Overall, union members donated approximately 500 hours of labor, a value of $26,500, to the waterfowl blind project, while funding for building materials came from the FWS and proceeds from the USA’s Tri Cities Building & Construction Trades Council Conservation Dinner.
“And there were many more people behind the scenes who were part of the whole process,” added Swayze, “including volunteers from the International Brotherhood of Electrical Workers, Laborers International Union of North America, Association of Sheet Metal, Air, Rail and Transportation Workers, Operative Plasterers’ and Cement Masons’ International Association, United Association of Sprinkler Fitters, United Association of the Plumbing and Pipe Fitting Industry, International Ironworkers, along with the Washington State; Central Washington and Pendleton Building & Construction Trade Councils, who were heavily involved in our chapter banquets. These fundraising dinners make projects like this possible.”
FWS personnel will install one wheelchair-accessible blind in a newly developed area at McNary Wildlife Refuge as well as a new blind to replace an old pit blind at the Cold Spring refuge, Glass further explained. Two accessible blinds will be installed over the next year as opportunities to open new areas arise, he added.
“It was this refuge system’s first partnership with the USA and local union volunteers, and it turned out well,” Glass said. “It was a great savings in labor costs for the FWS, and we look forward to working together on future projects.”

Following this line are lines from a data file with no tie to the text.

(* ===== verification/Base.v ===== *)
(** * Payloads: crates/tls/core/src/msgs/base.rs (and alert.rs, ccs.rs)

    Opaque byte strings with the three length prefixes, the externally
    delimited [Payload], and the two one-record messages of the record layer. *)

From Stdlib Require Import ZArith Lia.
From stdpp Require Import base tactics decidable option list numbers.
From S2P Require Import Prelude Codec Enums.

Open Scope nat_scope.

Record Payload := mkPayload { pl_bytes : list byte }.
Record PayloadU8 := mkPayloadU8 { p8_bytes : list byte }.
Record PayloadU16 := mkPayloadU16 { p16_bytes : list byte }.
Record PayloadU24 := mkPayloadU24 { p24_bytes : list byte }.
(** [key::Certificate]: DER bytes. *)
Record Certificate := mkCertificate { cert_bytes : list byte }.

#[global] Instance Payload_eq_dec : EqDecision Payload.
Proof. solve_decision. Defined.
#[global] Instance PayloadU8_eq_dec : EqDecision PayloadU8.
Proof. solve_decision. Defined.
#[global] Instance PayloadU16_eq_dec : EqDecision PayloadU16.
Proof. solve_decision. Defined.
#[global] Instance PayloadU24_eq_dec : EqDecision PayloadU24.
Proof. solve_decision. Defined.
#[global] Instance Certificate_eq_dec : EqDecision Certificate.
Proof. solve_decision. Defined.

(** ** Operations *)

(** [r.rest().to_vec()]; never fails. *)
Definition rest_read : Read (list byte) := fun r => Some (rd_rest r).

(** [let mut sub = r.sub(len)?; sub.rest().to_vec()] *)
Definition body_read (len : nat) : Read (list byte) :=
  sub ← rd_sub len; mret (fst (rd_rest sub)).

Definition Payload_read : Read Payload := mkPayload <$> rest_read.
#[global] Instance Payload_codec : Codec Payload := {|
  encode := fun p bs => bs ++ pl_bytes p; read := Payload_read |}.

Definition PayloadU8_encode (p : PayloadU8) (bs : list byte) : list byte :=
  u8_encode (Z.of_nat (length (p8_bytes p))) bs ++ p8_bytes p.
Definition PayloadU8_read : Read PayloadU8 :=
  len ← u8_read; body ← body_read (Z.to_nat len); mret (mkPayloadU8 body).
#[global] Instance PayloadU8_codec : Codec PayloadU8 :=
  {| encode := PayloadU8_encode; read := PayloadU8_read |}.

Definition encode_slice (slice bs : list byte) : list byte :=
  u16_encode (Z.of_nat (length slice)) bs ++ slice.
Definition PayloadU16_read : Read PayloadU16 :=
  len ← u16_read; body ← body_read (Z.to_nat len); mret (mkPayloadU16 body).
#[global] Instance PayloadU16_codec : Codec PayloadU16 :=
  {| encode := fun p bs => encode_slice (p16_bytes p) bs; read := PayloadU16_read |}.

Definition PayloadU24_encode (p : PayloadU24) (bs : list byte) : list byte :=
  u24_encode (Z.of_nat (length (p24_bytes p))) bs ++ p24_bytes p.
Definition PayloadU24_read : Read PayloadU24 :=
  len ← u24_read; body ← body_read (Z.to_nat len); mret (mkPayloadU24 body).
#[global] Instance PayloadU24_codec : Codec PayloadU24 :=
  {| encode := PayloadU24_encode; read := PayloadU24_read |}.

Definition Certificate_encode (c : Certificate) (bs : list byte) : list byte :=
  u24_encode (Z.of_nat (length (cert_bytes c))) bs ++ cert_bytes c.
Definition Certificate_read : Read Certificate :=
  len ← u24_read; body ← body_read (Z.to_nat len); mret (mkCertificate body).
#[global] Instance Certificate_codec : Codec Certificate :=
  {| encode := Certificate_encode; read := Certificate_read |}.

(** ** Laws *)

Lemma rest_sound : sound rest_read id.
Proof.
  intros r bs r' Hr [= <- <-]. unfold rd_wf in Hr. split_and!; [done| |].
  - unfold advance. f_equal. cbn [id]. rewrite length_rd_tail. unfold rd_left. lia.
  - unfold rd_tail at 3. cbn. by rewrite drop_all, app_nil_r.
Qed.

Lemma yields_end_rest bs : yields_end rest_read bs bs.
Proof.
  intros r Hr Ht. unfold rest_read, rd_rest, advance. rewrite Ht. do 3 f_equal.
  rewrite <-Ht, length_rd_tail. unfold rd_left, rd_wf in *. lia.
Qed.

Lemma yields_body n bs : n = Z.of_nat (length bs) -> yields (body_read (Z.to_nat n)) bs bs.
Proof.
  intros ->. rewrite Nat2Z.id. eapply yields_bind_last; [apply yields_sub|].
  cbn. apply (yields_ret bs).
Qed.

Lemma body_sound n r bs r' :
  rd_wf r -> body_read n r = Some (bs, r') -> consumes r bs r' /\ length bs = n.
Proof.
  intros Hr H. unfold body_read in H. inv_read H. inv_read H.
  apply sub_consumes in Hrd as (bs & -> & ? & ?); done.
Qed.

Lemma yields_end_fmap {A B} (f : A -> B) (p : Read A) bs a :
  yields_end p bs a -> yields_end (f <$> p) bs (f a).
Proof. intros Hp r Hr Ht. unfold fmap, Read_fmap. by rewrite Hp. Qed.

#[global, program] Instance Payload_codec_ok : CodecOk Payload := {|
  wf := fun _ => True; delim := fun _ => False |}.
Next Obligation. done. Qed.
Next Obligation. intros [bs] _. by apply yields_end_fmap, yields_end_rest. Qed.
Next Obligation. done. Qed.
Next Obligation. by apply (sound_fmap _ _ _ _ rest_sound). Qed.

Lemma yields_end_payload p : yields_end Payload_read (get_encoding p) p.
Proof. exact (read_encode_end p I). Qed.
Lemma payload_sound r p r' :
  rd_wf r -> Payload_read r = Some (p, r') -> consumes r (get_encoding p) r'.
Proof. exact (encode_read r p r'). Qed.

(** A length prefix of either width followed by that many bytes. *)
Section Prefixed.
Context (len_read : Read Z) (len_enc : Z -> list byte) (bound : Z).
Context (len_yields : forall x, (0 <= x < bound)%Z -> yields len_read (len_enc x) x).
Context (len_sound : forall r x r', rd_wf r -> len_read r = Some (x, r') ->
  consumes r (len_enc x) r' /\ (0 <= x < bound)%Z).
Context {T : Type} (mk : list byte -> T) (un : T -> list byte).
Context (mk_un : forall x, mk (un x) = x) (un_mk : forall bs, un (mk bs) = bs).

Let rd : Read T := len ← len_read; body ← body_read (Z.to_nat len); mret (mk body).

Lemma yields_prefixed x :
  (Z.of_nat (length (un x)) < bound)%Z ->
  yields rd (len_enc (Z.of_nat (length (un x))) ++ un x) x.
Proof.
  intros Hx. eapply yields_bind; [apply len_yields; lia|].
  eapply yields_bind_last; [by apply yields_body|]. rewrite mk_un. apply yields_ret.
Qed.

Lemma prefixed_sound :
  sound rd (fun x => len_enc (Z.of_nat (length (un x))) ++ un x).
Proof.
  intros r x r' Hr H. unfold rd in H. inv_read H. inv_read H. inv_read H.
  apply len_sound in Hrd as [Hc Hb]; [|done].
  apply body_sound in Hrd0 as [Hc' Hn]; [|by eauto using consumes_wf].
  rewrite un_mk, Hn, Z2Nat.id by lia. by eapply consumes_trans.
Qed.
End Prefixed.

#[global] Instance PayloadU8_codec_ok : CodecOk PayloadU8.
Proof.
  refine (codec_delim (fun p => Z.of_nat (length (p8_bytes p)) < 256)%Z _ _ _).
  - intros x bs. cbn. unfold PayloadU8_encode. enc_app.
  - intros x. apply (yields_prefixed _ enc_u8 256 yields_u8); by intros [].
  - apply (prefixed_sound _ enc_u8 256 u8_sound); by intros [].
Defined.

#[global] Instance PayloadU16_codec_ok : CodecOk PayloadU16.
Proof.
  refine (codec_delim (fun p => Z.of_nat (length (p16_bytes p)) < 65536)%Z _ _ _).
  - intros x bs. cbn. unfold encode_slice. enc_app.
  - intros x. apply (yields_prefixed _ enc_u16 65536 yields_u16); by intros [].
  - apply (prefixed_sound _ enc_u16 65536 u16_sound); by intros [].
Defined.

#[global] Instance PayloadU24_codec_ok : CodecOk PayloadU24.
Proof.
  refine (codec_delim (fun p => Z.of_nat (length (p24_bytes p)) < 16777216)%Z _ _ _).
  - intros x bs. cbn. unfold PayloadU24_encode. enc_app.
  - intros x. apply (yields_prefixed _ enc_u24 16777216 yields_u24); by intros [].
  - apply (prefixed_sound _ enc_u24 16777216 u24_sound); by intros [].
Defined.

#[global] Instance Certificate_codec_ok : CodecOk Certificate.
Proof.
  refine (codec_delim (fun p => Z.of_nat (length (cert_bytes p)) < 16777216)%Z _ _ _).
  - intros x bs. cbn. unfold Certificate_encode. enc_app.
  - intros x. apply (yields_prefixed _ enc_u24 16777216 yields_u24); by intros [].
  - apply (prefixed_sound _ enc_u24 16777216 u24_sound); by intros [].
Defined.

#[global] Instance PayloadU8_item : CodecItem PayloadU8.
Proof. intros [bs]. done. Qed.
#[global] Instance PayloadU16_item : CodecItem PayloadU16.
Proof. intros [bs]. done. Qed.
#[global] Instance PayloadU24_item : CodecItem PayloadU24.
Proof. intros [bs]. done. Qed.
#[global] Instance Certificate_item : CodecItem Certificate.
Proof. intros [bs]. done. Qed.

(** ** alert.rs and ccs.rs *)

Record AlertMessagePayload := mkAlert {
  al_level : AlertLevel; al_description : AlertDescription }.

Definition Alert_encode (a : AlertMessagePayload) (bs : list byte) : list byte :=
  encode (al_description a) (encode (al_level a) bs).
Definition Alert_read : Read AlertMessagePayload :=
  level ← read; description ← read; mret (mkAlert level description).
#[global] Instance Alert_codec : Codec AlertMessagePayload :=
  {| encode := Alert_encode; read := Alert_read |}.

#[global] Instance Alert_codec_ok : CodecOk AlertMessagePayload.
Proof.
  record_codec Alert_encode Alert_read
    (fun a => wf (al_level a) /\ wf (al_description a)).
Defined.

(** [ChangeCipherSpecPayload] is the byte 1, alone in its record. *)
Definition ccs_encode (bs : list byte) : list byte := u8_encode 1 bs.
Definition ccs_read : Read unit :=
  typ ← u8_read;
  more ← rd_more;
  if (typ =? 1)%Z && negb more then mret tt else rd_fail.

Lemma yields_end_ccs : yields_end ccs_read (ccs_encode []) tt.
Proof.
  unfold ccs_encode. rewrite u8_encode_nf, app_nil_l, <-(app_nil_r (enc_u8 1)).
  eapply yields_end_bind; [apply yields_u8; red; lia|].
  apply yields_end_more. apply yields_ret.
Qed.

Lemma ccs_sound r r' :
  rd_wf r -> ccs_read r = Some (tt, r') -> consumes r (ccs_encode []) r' /\ rd_tail r' = [].
Proof.
  intros Hr H. unfold ccs_read in H. inv_read H. sound_field Hrd. inv_read H.
  injection Hrd0 as <- <-.
  destruct (Z.eqb_spec a 1) as [->|]; [|done]. destruct (rd_any_left _) eqn:E; [done|].
  cbn in H. injection H as <-. split; [done|]. by apply rd_any_left_false.
Qed.
(** A full buffer never asks for more data. *)
Lemma Opaque_read_full bs err :
  MAX_WIRE_SIZE - 1 <= length bs -> Opaque_read (rd_init bs) = Err err ->
  err <> TooShortForHeader /\ err <> TooShortForLength.
Proof.
  intros Hl H. assert (MAX_PAYLOAD + 4 <= Z.of_nat (length bs))%Z as Hz.
  { unfold MAX_WIRE_SIZE, HEADER_SIZE, MAX_PAYLOAD in *. lia. }
  clear Hl. do 5 (destruct bs as [|? bs]; [cbn [length] in Hz; unfold MAX_PAYLOAD in Hz; lia|]).
  rewrite Opaque_read_eq in H. cbn [length] in Hz.
  destruct (check_header _ _ _) as [u|e|] eqn:Hc; [| |done].
  - apply check_header_Ok in Hc as (_ & Hm & _).
    destruct (Nat.ltb_spec (length bs) (Z.to_nat (from_be [b2; b3]))); [|done].
    pose proof (from_be_range [b2; b3]). lia.
  - injection H as <-. clear Hz.
    unfold check_header, guard_err in Hc. repeat case_match; cbn in Hc; naive_solver.
Qed.

(** ** Properties *)

(** the frame decoder accepts a byte string exactly when it starts with the
    encoding of a well-formed frame, returns that frame, and stops after it. *)
Theorem opaque_read_exact bs m r' :
  Opaque_read (rd_init bs) = Ok (m, r') <->
  om_wf m /\ bs = Opaque_encode m ++ rd_tail r' /\ r' = mkReader bs (length (Opaque_encode m)).
Proof.
  split; [apply Opaque_read_sound|]. intros (Hw & Hb & Hr).
  rewrite Hb at 1. rewrite Opaque_read_complete by done. by rewrite <-Hb, <-Hr.
Qed.

(** a message survives the conversion to a plaintext record and back. *)
Theorem message_conversion_roundtrip `{DnsNames} (msg : Message) :
  MessagePayload_wf (msg_version msg) (msg_payload msg) ->
  message_try_from (plain_of_message msg) = Ok msg.
Proof.
  intros Hw. destruct msg as [v p]. unfold message_try_from, plain_of_message.
  cbn [msg_version msg_payload pm_typ pm_version pm_payload] in *.
  pose proof (MessagePayload_new_complete v p Hw) as Hn.
  destruct p as [| | |[bs]]; cbn [content_type MessagePayload_encode] in *; first [done | by rewrite Hn].
Qed.
(* ===== verification/EncodeAsserts.v ===== *)
(** * The debug assertions of the encoders: crates/tls/core/src/msgs

    In debug builds [encode_vec_u8], [encode_vec_u16] and [encode_vec_u24] of
    codec.rs assert that the items fit the length prefix, and
    [SessionID::encode] of handshake.rs that the identifier has at most 32
    bytes.  [message_asserts m] says that all assertions on the way of
    [m.encode()] hold.  A decoded message satisfies them, so hashing or
    forwarding what was received does not panic. *)

From Stdlib Require Import ZArith Lia.
From stdpp Require Import base tactics decidable option list numbers.
From S2P Require Import Prelude Codec Enums Base Extensions ExtensionTypes Hello Handshake Message.

Open Scope nat_scope.

(** ** The assertions *)

(** [debug_assert!(len <= max)] of the three encoders of vectors. *)
Definition fits_prefix {T} `{Codec T} (max : Z) (xs : list T) : bool :=
  (Z.of_nat (length (enc_items xs)) <=? max)%Z.
Abbreviation fits_u8 := (fits_prefix 0xff).
Abbreviation fits_u16 := (fits_prefix 0xffff).
Abbreviation fits_u24 := (fits_prefix 0xffffff).

Definition sid_asserts (x : SessionID) : bool := sid_len x <=? 32.

Definition CertificateStatusRequest_asserts (x : CertificateStatusRequest) : bool :=
  match x with CSROCSP r => fits_u16 (responder_ids r) | CSRUnknown _ _ => true end.

Section Asserts.
Context {DN : DnsNames}.
(* ===== verification/Transcript.v ===== *)
(** * Transcripts: crates/core/src/transcript.rs

    The plaintext transcript, the partial transcript with its authenticated
    ranges, its compressed (serialised) form, and subsequences.  Slice
    operations that panic out of bounds return [Panic]. *)

From Stdlib Require Import ZArith Lia.
From stdpp Require Import base tactics decidable option list numbers.
From S2P Require Import Prelude RangeSet.

Open Scope nat_scope.

Inductive Direction := Sent | Received.

#[global] Instance Direction_eq_dec : EqDecision Direction.
Proof. solve_decision. Defined.

(** ** Loops over ranges *)

(** [dest[a..b].copy_from_slice(src)]. *)
Definition store {E} (dest : list byte) (r : nat * nat) (src : list byte) : result E (list byte) :=
  if (r.1 <=? r.2) && (r.2 <=? length dest) && (length src =? r.2 - r.1)
  then Ok (splice dest r.1 src) else Panic.

(** [for range in ranges { dest[range].copy_from_slice(&src[range]) }] *)
Fixpoint copy_ranges {E} (dest src : list byte) (ranges : list (nat * nat)) : result E (list byte) :=
  match ranges with
  | [] => Ok dest
  | r :: ranges =>
      s ← slice src r.1 r.2;
      dest ← store dest r s;
      copy_ranges dest src ranges
  end.

(** [for range in ranges { dest[range].copy_from_slice(&data[offset..offset +
    range.len()]); offset += range.len() }] *)
Fixpoint scatter {E} (dest data : list byte) (offset : nat) (ranges : list (nat * nat))
    : result E (list byte) :=
  match ranges with
  | [] => Ok dest
  | r :: ranges =>
      s ← slice data offset (offset + (r.2 - r.1));
      dest ← store dest r s;
      scatter dest data (offset + (r.2 - r.1)) ranges
  end.

(** [for range in ranges { dest[range].fill(value) }] *)
Fixpoint fill_ranges {E} (dest : list byte) (value : byte) (ranges : list (nat * nat))
    : result E (list byte) :=
  match ranges with
  | [] => Ok dest
  | r :: ranges =>
      dest ← store dest r (replicate (r.2 - r.1) value);
      fill_ranges dest value ranges
  end.

(** ** Transcript *)

Record Transcript := mkTranscript { tr_sent : list byte; tr_received : list byte }.

(** [TranscriptLength]: two [u32] counts. *)
Record TranscriptLength := mkTranscriptLength { tl_sent : Z; tl_received : Z }.

Definition tr_len (t : Transcript) : nat * nat := (length (tr_sent t), length (tr_received t)).

Definition len_of_direction (t : Transcript) (d : Direction) : nat :=
  match d with Sent => length (tr_sent t) | Received => length (tr_received t) end.

(** [as u32] truncates. *)
Definition tr_length (t : Transcript) : TranscriptLength :=
  mkTranscriptLength (Z.of_nat (length (tr_sent t)) mod 2 ^ 32)
    (Z.of_nat (length (tr_received t)) mod 2 ^ 32).

Section Transcripts.
Context {RS : RangeSets}.

Record Subsequence := mkSubsequence { sub_idx : RangeSet; sub_data : list byte }.

(** [InvalidSubsequence]. *)
Inductive InvalidSubsequence := LengthMismatch.

Definition Subsequence_new (idx : RangeSet) (data : list byte) : result InvalidSubsequence Subsequence :=
  if negb (rs_len idx =? length data) then Err LengthMismatch else Ok (mkSubsequence idx data).

(** [Result::expect]. *)
Definition res_expect {E F A} (m : result E A) : result F A :=
  match m with Ok a => Ok a | _ => Panic end.

Definition tr_data (t : Transcript) (d : Direction) : list byte :=
  match d with Sent => tr_sent t | Received => tr_received t end.

Definition tr_get {E} (t : Transcript) (direction : Direction) (idx : RangeSet)
    : result E (option Subsequence) :=
  let data := tr_data t direction in
  if length data <? default 0 (rs_end idx) then Ok None
  else
    seq ← res_expect (Subsequence_new idx (foldl app [] (rs_index data idx)));
    mret (Some seq).

(** [Subsequence::copy_to]. *)
Definition copy_to {E} (s : Subsequence) (dest : list byte) : result E (list byte) :=
  scatter dest (sub_data s) 0 (rs_iter (sub_idx s)).

(** [vec![0; n]]: a capacity above [isize::MAX] panics. *)
Definition isize_max : Z := 2 ^ 63 - 1.
Definition zeroed_vec {E} (n : nat) : result E (list byte) :=
  if (Z.of_nat n <=? isize_max)%Z then Ok (replicate n Byte.x00) else Panic.

Record PartialTranscript := mkPartial {
  pt_sent : list byte;
  pt_received : list byte;
  sent_authed_idx : RangeSet;
  received_authed_idx : RangeSet }.

Definition to_partial {E} (t : Transcript) (sent_idx recv_idx : RangeSet)
    : result E PartialTranscript :=
  sent ← copy_ranges (replicate (length (tr_sent t)) Byte.x00) (tr_sent t) (rs_iter sent_idx);
  received ← copy_ranges (replicate (length (tr_received t)) Byte.x00) (tr_received t)
               (rs_iter recv_idx);
  mret (mkPartial sent received sent_idx recv_idx).

(** ** PartialTranscript *)

Definition pt_new {E} (sent_len received_len : nat) : result E PartialTranscript :=
  sent ← zeroed_vec sent_len;
  received ← zeroed_vec received_len;
  mret (mkPartial sent received rs_default rs_default).

Definition is_complete (p : PartialTranscript) : bool :=
  (rs_len (sent_authed_idx p) =? length (pt_sent p)) &&
  (rs_len (received_authed_idx p) =? length (pt_received p)).

Definition pt_data (p : PartialTranscript) (d : Direction) : list byte :=
  match d with Sent => pt_sent p | Received => pt_received p end.
Definition pt_authed (p : PartialTranscript) (d : Direction) : RangeSet :=
  match d with Sent => sent_authed_idx p | Received => received_authed_idx p end.

Definition pt_contains (p : PartialTranscript) (direction : Direction) (idx : RangeSet) : bool :=
  default 0 (rs_end idx) <=? length (pt_data p direction).

Definition sent_unauthed (p : PartialTranscript) : RangeSet :=
  rs_difference (rs_from_ranges [(0, length (pt_sent p))]) (sent_authed_idx p).
Definition received_unauthed (p : PartialTranscript) : RangeSet :=
  rs_difference (rs_from_ranges [(0, length (pt_received p))]) (received_authed_idx p).

(** [data[i]] for each authenticated position. *)
Definition pt_iter {E} (p : PartialTranscript) (direction : Direction) : result E (list byte) :=
  foldr (fun i acc => b ← expect (pt_data p direction !! i); bs ← acc; mret (b :: bs))
    (Ok []) (rs_values (pt_authed p direction)).

Definition union_transcript {E} (self other : PartialTranscript) : result E PartialTranscript :=
  _ ← assert (length (pt_sent self) =? length (pt_sent other));
  _ ← assert (length (pt_received self) =? length (pt_received other));
  sent ← copy_ranges (pt_sent self) (pt_sent other)
           (rs_iter (rs_difference (sent_authed_idx other) (sent_authed_idx self)));
  received ← copy_ranges (pt_received self) (pt_received other)
               (rs_iter (rs_difference (received_authed_idx other) (received_authed_idx self)));
  mret (mkPartial sent received
    (rs_union (sent_authed_idx self) (sent_authed_idx other))
    (rs_union (received_authed_idx self) (received_authed_idx other))).

Definition union_subsequence {E} (p : PartialTranscript) (direction : Direction) (seq : Subsequence)
    : result E PartialTranscript :=
  match direction with
  | Sent =>
      sent ← copy_to seq (pt_sent p);
      mret (mkPartial sent (pt_received p) (rs_union (sent_authed_idx p) (sub_idx seq))
              (received_authed_idx p))
  | Received =>
      received ← copy_to seq (pt_received p);
      mret (mkPartial (pt_sent p) received (sent_authed_idx p)
              (rs_union (received_authed_idx p) (sub_idx seq)))
  end.

Definition set_unauthed {E} (p : PartialTranscript) (value : byte) : result E PartialTranscript :=
  sent ← fill_ranges (pt_sent p) value (rs_iter (sent_unauthed p));
  received ← fill_ranges (pt_received p) value (rs_iter (received_unauthed p));
  mret (mkPartial sent received (sent_authed_idx p) (received_authed_idx p)).

Definition set_unauthed_range {E} (p : PartialTranscript) (value : byte) (direction : Direction)
    (range : nat * nat) : result E PartialTranscript :=
  match direction with
  | Sent =>
      sent ← fill_ranges (pt_sent p) value
               (rs_iter (rs_difference (rs_from_ranges [range]) (sent_authed_idx p)));
      mret (mkPartial sent (pt_received p) (sent_authed_idx p) (received_authed_idx p))
  | Received =>
      received ← fill_ranges (pt_received p) value
                   (rs_iter (rs_difference (rs_from_ranges [range]) (received_authed_idx p)));
      mret (mkPartial (pt_sent p) received (sent_authed_idx p) (received_authed_idx p))
  end.

(** ** CompressedPartialTranscript *)

Record CompressedPartialTranscript := mkCompressed {
  cp_sent_authed : list byte;
  cp_received_authed : list byte;
  cp_sent_idx : RangeSet;
  cp_recv_idx : RangeSet;
  cp_sent_total : nat;
  cp_recv_total : nat }.

Definition compress (p : PartialTranscript) : CompressedPartialTranscript :=
  mkCompressed (foldl app [] (rs_index (pt_sent p) (sent_authed_idx p)))
    (foldl app [] (rs_index (pt_received p) (received_authed_idx p)))
    (sent_authed_idx p) (received_authed_idx p)
    (length (pt_sent p)) (length (pt_received p)).

Definition decompress {E} (c : CompressedPartialTranscript) : result E PartialTranscript :=
  sent ← zeroed_vec (cp_sent_total c);
  received ← zeroed_vec (cp_recv_total c);
  sent ← scatter sent (cp_sent_authed c) 0 (rs_iter (cp_sent_idx c));
  received ← scatter received (cp_received_authed c) 0 (rs_iter (cp_recv_idx c));
  mret (mkPartial sent received (cp_sent_idx c) (cp_recv_idx c)).

(** [validation::InvalidCompressedPartialTranscript]. *)
Inductive InvalidCompressed := IndexDataMismatch | RangesOutOfBounds.

(** [TryFrom<CompressedPartialTranscriptUnchecked>]: the check every
    deserialised transcript passes. *)
Definition validate_compressed (c : CompressedPartialTranscript)
    : result InvalidCompressed CompressedPartialTranscript :=
  _ ← guard_err (negb (length (cp_sent_authed c) =? rs_len (cp_sent_idx c)) ||
                 negb (length (cp_received_authed c) =? rs_len (cp_recv_idx c))) IndexDataMismatch;
  _ ← guard_err ((cp_sent_total c <? default 0 (rs_end (cp_sent_idx c))) ||
                 (cp_recv_total c <? default 0 (rs_end (cp_recv_idx c)))) RangesOutOfBounds;
  mret c.

(** Deserialisation of a partial transcript. *)
Definition deserialize_partial (c : CompressedPartialTranscript)
    : result InvalidCompressed PartialTranscript :=
  c ← validate_compressed c; decompress c.
End Transcripts.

“With the nature of the union building and construction trades, it makes sense for us to work with an organization like the Union Sportsmen’s Alliance that supports our members activities,” Swayze concluded. “All the union affiliates strive to give back to the communities in which their members live and work, and our union brothers and sisters are always up for the task at hand.”